La croce centrale e il fondo a raggiera
La croce centrale è definita da profili scuri, elementi chiari e piccoli dettagli geometrici. Le estremità presentano forme appuntite che ne accentuano la verticalità e la simmetria. Inoltre, i contrasti tra le essenze rendono il simbolo leggibile anche da lontano. Il fondo a raggiera alterna invece campiture ampie e orientamenti differenti delle venature. Di conseguenza, la luce cambia secondo l’angolo di osservazione e rende più dinamica la superficie. Un’altra opera appartenente alla stessa raccolta religiosa è Madonna della Scala 2.
Un’opera collettiva legata alla visita di Papa Francesco
L’opera è stata realizzata da persone detenute del carcere di Trieste come lavoro collettivo e commemorativo. La creazione è legata alla visita di Papa Francesco a Trieste del 7 luglio 2024. Per questo, il quadro unisce valore simbolico, manualità e memoria di un avvenimento preciso. Nella parte inferiore, una fascia riporta lettere e segni che documentano il contesto della realizzazione. Allo stesso tempo, la cornice scura protegge e stabilizza l’irradiazione cromatica. Un diverso soggetto della tradizione cristiana compare in Maria Maddalena.

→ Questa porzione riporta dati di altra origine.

(* ===== verification/TimestampManager.v ===== *)
(** * Timestamp trackers: [src/video/timestamp_manager.c]

    The array [timestamp_trackers] of [MAX_STREAMS] slots that remembers, per
    stream, the times of the last keyframe and of the last detection, read by
    the recorders to decide on segment rotation.  [time (NULL)] is a parameter
    of the operations that read the clock.  [tracker_of] is the finite map the
    array implements. *)
From Stdlib Require Import ZArith Lia Bool.
From Stdlib Require Import Strings.Byte.
From stdpp Require Import base numbers list strings.
From S2P Require Import Prelude.
#[local] Open Scope Z_scope.

Record timestamp_tracker_t := mkTracker {
  stream_name : cstr;
  last_pts : Z;
  last_dts : Z;
  pts_discontinuity_count : Z;
  expected_next_pts : Z;
  is_udp_stream : bool;
  initialized : bool;
  last_keyframe_time : Z;
  last_detection_time : Z
}.

#[global] Instance tracker_eq_dec : EqDecision timestamp_tracker_t.
Proof. solve_decision. Defined.

Abbreviation trackers := (list timestamp_tracker_t).

(** The assignments that every creation and reuse of a slot performs. *)
Definition new_tracker (name : cstr) (udp : bool) (keyframe detection : Z)
    : timestamp_tracker_t :=
  mkTracker (strcpy_trunc MAX_STREAM_NAME name) AV_NOPTS_VALUE AV_NOPTS_VALUE 0
    AV_NOPTS_VALUE udp true keyframe detection.

(** An unused slot. *)
Definition unused : timestamp_tracker_t :=
  mkTracker [] AV_NOPTS_VALUE AV_NOPTS_VALUE 0 AV_NOPTS_VALUE false false 0 0.

Definition set_keyframe (t : timestamp_tracker_t) (time : Z) : timestamp_tracker_t :=
  mkTracker (stream_name t) (last_pts t) (last_dts t) (pts_discontinuity_count t)
    (expected_next_pts t) (is_udp_stream t) (initialized t) time (last_detection_time t).

Definition set_detection (t : timestamp_tracker_t) (time : Z) : timestamp_tracker_t :=
  mkTracker (stream_name t) (last_pts t) (last_dts t) (pts_discontinuity_count t)
    (expected_next_pts t) (is_udp_stream t) (initialized t) (last_keyframe_time t) time.

Definition set_udp (t : timestamp_tracker_t) (udp : bool) : timestamp_tracker_t :=
  mkTracker (stream_name t) (last_pts t) (last_dts t) (pts_discontinuity_count t)
    (expected_next_pts t) udp (initialized t) (last_keyframe_time t) (last_detection_time t).

Definition reset_tracker (t : timestamp_tracker_t) : timestamp_tracker_t :=
  mkTracker (stream_name t) AV_NOPTS_VALUE AV_NOPTS_VALUE 0 AV_NOPTS_VALUE
    (is_udp_stream t) (initialized t) 0 0.

Definition named (name : cstr) (t : timestamp_tracker_t) : bool :=
  initialized t && streq (stream_name t) name.

Definition find_named (ts : trackers) (name : cstr) : option nat := find_idx (named name) ts.
Definition find_unused (ts : trackers) : option nat :=
  find_idx (λ t, negb (initialized t)) ts.

(** Not heard from for five minutes. *)
Definition stale (now : Z) (t : timestamp_tracker_t) : bool :=
  initialized t && (last_keyframe_time t >? 0) && (now - last_keyframe_time t >? 300).
(** The polling loop: what each poll sees of the manager, and the time after
    it.  [None]: still polling after the given ones. *)
Fixpoint wait_loop (end_time : timeval) (polls : list (stream_state_manager_t * timeval))
    : option (Z * stream_state_manager_t) :=
  match polls with
  | [] => None
  | (m, current) :: polls =>
      if bool_decide (state m = STREAM_STATE_INACTIVE) then Some (0, m) else
      if reached end_time current then Some (-1, m) else wait_loop end_time polls
  end.

Definition wait_for_stream_stop (now : timeval) (timeout_ms : Z)
    (polls : list (stream_state_manager_t * timeval)) : option (Z * stream_state_manager_t) :=
  wait_loop (deadline now timeout_ms) polls.

Definition update_stream_timestamps (m : stream_state_manager_t) (pts dts : Z)
    : Z * stream_state_manager_t :=
  let t := timestamp_state m in
  let expected :=
    if negb (timestamps_initialized t) then pts
    else pts + (if cfg_fps (config m) >? 0 then cdiv 90000 (cfg_fps (config m)) else 3000) in
  (0, set_timestamp_state (mkTimestampState pts dts expected (ts_discontinuity_count t) true) m).

(** ** Reference counts *)

Definition stream_state_add_ref (component : Z) (m : stream_state_manager_t)
    : Z * stream_state_manager_t :=
  if (component <? 0) || (component >=? Z.of_nat STREAM_COMPONENT_COUNT) then (-1, m) else
  let m := set_refs (ref_count m + 1) (alter (λ n, n + 1) (Z.to_nat component) (component_refs m)) m in
  (ref_count m, m).

Definition stream_state_release_ref (component : Z) (m : stream_state_manager_t)
    : Z * stream_state_manager_t :=
  if (component <? 0) || (component >=? Z.of_nat STREAM_COMPONENT_COUNT) then (-1, m) else
  if default 0 (component_refs m !! Z.to_nat component) <=? 0 then (ref_count m, m) else
  let m := set_refs (ref_count m - 1) (alter (λ n, n - 1) (Z.to_nat component) (component_refs m)) m in
  (ref_count m, m).

Definition stream_state_get_ref_count (m : stream_state_manager_t) : Z := ref_count m.
Definition is_stream_state_stopping (m : stream_state_manager_t) : bool :=
  bool_decide (state m = STREAM_STATE_STOPPING).
Definition set_stream_callbacks_enabled (m : stream_state_manager_t) (b : bool)
    : Z * stream_state_manager_t := (0, set_callbacks b m).
Definition are_stream_callbacks_enabled (m : stream_state_manager_t) : bool := callbacks_enabled m.
Definition get_stream_operational_state (m : stream_state_manager_t) : stream_state_t := state m.
Definition get_stream_statistics (m : stream_state_manager_t) : Z * stream_stats_t := (0, stats m).

(** ** Operations that drive the components *)

Section operations.
Context {W : Type} `{StreamServices W}.
Implicit Types (w : W) (m : stream_state_manager_t) (ts : trackers).

(** The unlocked work of a start: what it starts, and whether anything
    started. *)
Definition start_work (streaming recording : bool) m w : bool * W :=
  let '(any, w) :=
    if streaming then
      let '(hls_result, w) := stream_start_hls (name m) w in (hls_result =? 0, w)
    else (false, w) in
  if recording then
    if negb (is_recording_scheduled (config m) w) then (true, w)
    else let '(mp4_result, w) := start_recording (name m) w in
         (any || (mp4_result =? 0), w)
  else (any, w).

Definition start_stream_with_state m w : Z * stream_state_manager_t * W :=
  match start_begin m with
  | None => (0, m, w)
  | Some (streaming, recording, m) =>
      let '(any, w) := start_work streaming recording m w in
      let '(r, m) := start_end any m in
      let w := if any && (cfg_fps (config m) >? 0)
               then metrics_set_configured_fps (name m) (cfg_fps (config m)) w else w in
      (r, m, w)
  end.

Definition stop_work m w ts : W * trackers :=
  let '(_, w) := stream_stop_hls (name m) w in
  let '(_, w) := stop_mp4_recording (name m) w in
  (w, reset_timestamp_tracker ts (Some (name m))).

(** [polls]: the start and the polls of the wait for another thread's stop;
    [None] when it has not come to an end. *)
Definition stop_stream_with_state m w ts (wait_for_completion : bool)
    (now : timeval) (polls : list (stream_state_manager_t * timeval))
    : option (Z * stream_state_manager_t * W * trackers) :=
  match stop_begin m with
  | AlreadyStopped => Some (0, m, w, ts)
  | AlreadyStopping =>
      if wait_for_completion then
        '(r, m) ← wait_for_stream_stop now 10000 polls; Some (r, m, w, ts)
      else Some (0, m, w, ts)
  | Stopping m =>
      let '(w, ts) := stop_work m w ts in Some (0, stop_end m, w, ts)
  end.

(** [stop_stream_with_state (state, false); start_stream_with_state (state);] *)
Definition restart m w ts : option (stream_state_manager_t * W * trackers) :=
  '(_, m, w, ts) ← stop_stream_with_state m w ts false (0, 0) [];
  let '(_, m, w) := start_stream_with_state m w in
  Some (m, w, ts).

Definition update_stream_state_config m w ts (c : option stream_config_t)
    : option (Z * stream_state_manager_t * W * trackers) :=
  match c with
  | None => Some (-1, m, w, ts)
  | Some c =>
      let '(again, m) := config_section c m in
      if again then '(m, w, ts) ← restart m w ts; Some (0, m, w, ts)
      else Some (0, m, w, ts)
  end.

Definition update_stream_protocol m w ts (p : stream_protocol_t)
    : option (Z * stream_state_manager_t * W * trackers) :=
  if bool_decide (cfg_protocol (config m) = p) then Some (0, m, w, ts) else
  let c := config m in
  let m := set_config (mkStreamConfig (cfg_name c) (cfg_streaming_enabled c) (cfg_record c)
             (cfg_detection_based_recording c) p (cfg_is_onvif c) (cfg_fps c) (cfg_other c)) m in
  let m := set_protocol_state (protocol_settings p (protocol_state m)) m in
  if bool_decide (state m = STREAM_STATE_ACTIVE) then
    '(m, w, ts) ← restart m w ts; Some (0, m, w, ts)
  else Some (0, m, w, ts).

(** The locked part of [set_stream_feature]: [None] for an unknown feature,
    else whether the flag changed. *)
Definition feature_section m (feature : cstr) (enabled : bool)
    : option (bool * stream_state_manager_t) :=
  let f := features m in
  let c := config m in
  if streq feature (lit "streaming") then
    Some (if xorb (streaming_enabled f) enabled then
            (true, set_config (mkStreamConfig (cfg_name c) enabled (cfg_record c)
                     (cfg_detection_based_recording c) (cfg_protocol c) (cfg_is_onvif c)
                     (cfg_fps c) (cfg_other c))
                   (set_features (mkFeatures enabled (recording_enabled f)
                      (detection_enabled f) (motion_detection_enabled f)) m))
          else (false, m))
  else if streq feature (lit "recording") then
    Some (if xorb (recording_enabled f) enabled then
            (true, set_config (mkStreamConfig (cfg_name c) (cfg_streaming_enabled c) enabled
                     (cfg_detection_based_recording c) (cfg_protocol c) (cfg_is_onvif c)
                     (cfg_fps c) (cfg_other c))
                   (set_features (mkFeatures (streaming_enabled f) enabled
                      (detection_enabled f) (motion_detection_enabled f)) m))
          else (false, m))
  else if streq feature (lit "detection") then
    Some (if xorb (detection_enabled f) enabled then
            (true, set_config (mkStreamConfig (cfg_name c) (cfg_streaming_enabled c)
                     (cfg_record c) enabled (cfg_protocol c) (cfg_is_onvif c)
                     (cfg_fps c) (cfg_other c))
                   (set_features (mkFeatures (streaming_enabled f) (recording_enabled f)
                      enabled (motion_detection_enabled f)) m))
          else (false, m))
  else if streq feature (lit "motion_detection") then
    Some (if xorb (motion_detection_enabled f) enabled then
            (true, set_features (mkFeatures (streaming_enabled f) (recording_enabled f)
                      (detection_enabled f) enabled) m)
          else (false, m))
  else None.

Definition set_stream_feature m w ts (feature : option cstr) (enabled : bool)
    : option (Z * stream_state_manager_t * W * trackers) :=
  match feature with
  | None => Some (-1, m, w, ts)
  | Some feature =>
      match feature_section m feature enabled with
      | None => Some (-1, m, w, ts)
      | Some (false, m) => Some (0, m, w, ts)
      | Some (true, m) =>
          let active := bool_decide (state m = STREAM_STATE_ACTIVE) in
          if streq feature (lit "recording") then
            let w := if enabled then
                       if active then (start_recording (name m) w).2 else w
                     else (stop_mp4_recording (name m) w).2 in
            Some (0, m, w, ts)
          else if active then
            if streq feature (lit "streaming") then
              Some (0, m, if enabled then (stream_start_hls (name m) w).2
                          else (stream_stop_hls (name m) w).2, ts)
            else '(m, w, ts) ← restart m w ts; Some (0, m, w, ts)
          else Some (0, m, w, ts)
      end
  end.

Definition error_type (error_code : Z) : cstr :=
  if error_code =? - ETIMEDOUT then lit "timeout"
  else if error_code =? - EINVAL then lit "protocol"
  else if error_code =? - EIO then lit "io"
  else if error_code =? STREAM_ERR_MODEL_LOAD then lit "model"
  else lit "io".

(** The locked part of [handle_stream_error]; the flag: reconnect. *)
Definition error_section m w (now error_code : Z) (message : option cstr)
    : bool * stream_state_manager_t * W :=
  let s := stats m in
  let count_error (r : Z) := mkStats (bytes_received s) (frames_received s) (frames_dropped s)
    (u64 (errors s + 1)) r (bitrate s) (stats_fps s) (uptime s) (last_frame_time s) in
  let m := set_message match message with
                       | Some e => strcpy_trunc STREAM_ERROR_MESSAGE_MAX e
                       | None => []
                       end m in
  let w := metrics_record_error (name m) (error_type error_code) w in
  let permanent_error := error_code =? STREAM_ERR_MODEL_LOAD in
  if bool_decide (state m = STREAM_STATE_ACTIVE) && negb permanent_error then
    let p := protocol_state m in
    let m := set_stats (count_error (u64 (reconnects s + 1))) m in
    let m := set_protocol_state (mkProtocolState (protocol p) (is_multicast p)
               (reconnect_attempts p + 1) now (buffer_size p) (timeout_ms p)) m in
    (true, set_state STREAM_STATE_RECONNECTING m, metrics_record_reconnect (name m) w)
  else
    (false, set_state STREAM_STATE_ERROR (set_stats (count_error (reconnects s)) m), w).

Definition handle_stream_error m w ts (now error_code : Z) (message : option cstr)
    : option (Z * stream_state_manager_t * W * trackers) :=
  let '(should_reconnect, m, w) := error_section m w now error_code message in
  if should_reconnect then '(m, w, ts) ← restart m w ts; Some (0, m, w, ts)
  else Some (0, m, w, ts).

(** ** The table *)

Record state_table := mkTable {
  stream_states : list (option stream_state_manager_t);
  table_initialized : bool
}.

Definition init_stream_state_manager (calloc_ok : bool) (max_streams : Z) (t : state_table)
    : Z * state_table :=
  if table_initialized t then (0, t) else
  let max_streams := if max_streams <? 1 then 1 else max_streams in
  let max_streams := if max_streams >? Z.of_nat MAX_STREAMS
                     then Z.of_nat MAX_STREAMS else max_streams in
  if negb calloc_ok then (-1, t) else
  (0, mkTable (replicate (Z.to_nat max_streams) None) true).

(** The loop of [shutdown_stream_state_manager] over the slots. *)
Fixpoint shutdown_slots (l : list (option stream_state_manager_t)) w ts : option (W * trackers) :=
  match l with
  | [] => Some (w, ts)
  | None :: l => shutdown_slots l w ts
  | Some m :: l =>
      '(w, ts) ← (if bool_decide (state m = STREAM_STATE_ACTIVE) ||
                     bool_decide (state m = STREAM_STATE_STARTING)
                  then '(_, _, w, ts) ← stop_stream_with_state m w ts false (0, 0) [];
                       Some (w, ts)
                  else Some (w, ts));
      shutdown_slots l w ts
  end.

Definition shutdown_stream_state_manager (t : state_table) w ts : option (state_table * W * trackers) :=
  if negb (table_initialized t) then Some (t, w, ts) else
  '(w, ts) ← shutdown_slots (stream_states t) w ts;
  Some (mkTable [] false, w, ts).

Definition slot_empty (s : option stream_state_manager_t) : bool :=
  match s with None => true | Some _ => false end.
Definition slot_named (n : cstr) (s : option stream_state_manager_t) : bool :=
  match s with None => false | Some m => streq (name m) n end.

Dal punto di vista tecnico, la composizione alterna ampie superfici e tasselli minuti. Inoltre, ogni piallaccio viene orientato per creare profondità, contrasto e continuità tra i raggi. I dettagli della croce richiedono incastri accurati, mentre le fasce del fondo devono convergere con precisione verso il centro. Gli inserti scuri agli angoli rafforzano infine il ruolo grafico della cornice. Opera unica: materiali, venature e lavorazione collettiva documentano un’esperienza irripetibile.